Pandas is a library for data analysis. Is some kind of powerful datasheet. 
Documentation is [here](https://pandas.pydata.org/pandas-docs/stable/index.html#).

The two main data structures are *Series* and *DataFrame*

### Series

A Series is an array that can be indexed with labels instead of integers

For example, we can make a Series with grades in some subjects 

In [None]:
import pandas as pd

In [None]:
grades = pd.Series([5.5,7.6,4.3,8.6,6.5])
grades

In [None]:
grades.index

This is the array inside the Series

In [None]:
grades.values

And now we can changes index

In [None]:
grades.index = ["Maths","Spanish","Catalan","Physics","German"]
grades.name = "Grades"
grades

That could be also done with

It is easy to access to some values

In [None]:
grades["Physics"]

In [None]:
grades[["Maths","Physics","German"]]

Some statistics:

In [None]:
print("Median of grades is {0}".format(grades.median()))
print("Mean of grades is {0}".format(grades.mean()))
print("Standard deviation of grades is {0}".format(grades.std()))
print("Maximum of grades is {0}".format(grades.max()))
print("Minimum of grades is {0}".format(grades.min()))
print("Quartile of grades is {0}".format(grades.quantile(0.25)))

Also, in brief

In [None]:
grades.describe()

Plot method can be used for easily plot data

In [None]:
import matplotlib.pyplot as plt

In [None]:
fig,axes = plt.subplots()
grades.plot(kind='bar')

### DataFrame
It is like a multidimensional Series.

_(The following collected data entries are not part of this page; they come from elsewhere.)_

(** The frames that left, without their flags. *)
Definition gone (l : list (list Z * fate)) : list (list Z) := map (fun x => unflag (fst x)) l.

(** The effect of a completion: the component is idle again and the frame served
    left it or waits on, as [completion] says. *)
Definition completed (E : nq_env) (status : Z) (st st' : nq) (o : list nq_out) : Prop :=
  queue_state st' = QS_IDLE /\ backup st' = backup st /\
  black_list_crc32 st' = black_list_crc32 st /\ fingerprint_n st' = fingerprint_n st /\
  waiting st ≡ₚ waiting st' ++ gone (leaves E st status) /\
  mailboxed o = to_mailbox (leaves E st status) /\
  (nonempty (first_attempt_queue st ++ long_queue st) ->
   nonempty (first_attempt_queue st' ++ long_queue st')).

Lemma mailboxed_app o o' : mailboxed (o ++ o') = mailboxed o ++ mailboxed o'.
Proof. apply omap_app. Qed.

Lemma to_mailbox_app l l' : to_mailbox (l ++ l') = to_mailbox l ++ to_mailbox l'.
Proof. apply omap_app. Qed.

Lemma gone_app l l' : gone (l ++ l') = gone l ++ gone l'.
Proof. apply map_app. Qed.

Lemma mailboxed_ok (b : bool) node o :
  mailboxed ((if b then [OTransmissionOk node] else []) ++ o) = mailboxed o.
Proof. by destruct b. Qed.

(** A frame leaves the head of its queue, or moves to the end of the long one. *)
Lemma drop_head_long f q l : map unflag (q ++ f :: l) ≡ₚ map unflag (q ++ l) ++ [unflag f].
Proof. rewrite !map_app. simpl. solve_Permutation. Qed.

Lemma to_tail_first f q l p : unflag p = unflag f ->
  unflag f :: map unflag (q ++ l) ≡ₚ map unflag (q ++ l ++ [p]).
Proof. intros Hp. rewrite app_assoc, (map_app unflag (q ++ l)). simpl. rewrite Hp. solve_Permutation. Qed.

Lemma to_tail_long f q l p : unflag p = unflag f ->
  map unflag (q ++ f :: l) ≡ₚ map unflag (q ++ l ++ [p]).
Proof.
  intros Hp. rewrite drop_head_long. etrans; [symmetry; apply Permutation_cons_append|].
  by apply to_tail_first.
Qed.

Typically, a table

In [None]:
subjects = pd.DataFrame(grades)

In [None]:
subjects.columns

In [None]:
subjects

In [None]:
teachers = pd.Series(["Dave","Ana","John","Grace","Mike"],name="Teacher",index = ["Maths","Spanish","Catalan","Physics","German"])

In [None]:
subjects = subjects.join(teachers)

In [None]:
subjects

In [None]:
subjects.mean()

In [None]:
subjects.loc["Maths"]

In [None]:
subjects.Teacher

## 4. Data fitting

### Linear regression

Some times we need to fit experimental data in order to create a model (a math expression). There are two main python modules to make it: [statsmodels](https://www.statsmodels.org/stable/index.html) and [patsy](https://patsy.readthedocs.io/en/latest/). Actually, statsmodel calls internally to patsy, and it is ususlly not necessary to explicitely import it, but we are doing it for the sake of clarity

In [None]:
#This command resets the python kernel, and remove all modules, variables and data
%reset -f 

In [None]:
import statsmodels.api as sm
import statsmodels.formula.api as smf
import statsmodels.graphics.api as smg
import patsy
import matplotlib.pyplot as plt
import numpy as np
import pandas as pd

Let's consider the next image, taken from [Wikipedia-Scatter Plot](https://en.wikipedia.org/wiki/Scatter_plot)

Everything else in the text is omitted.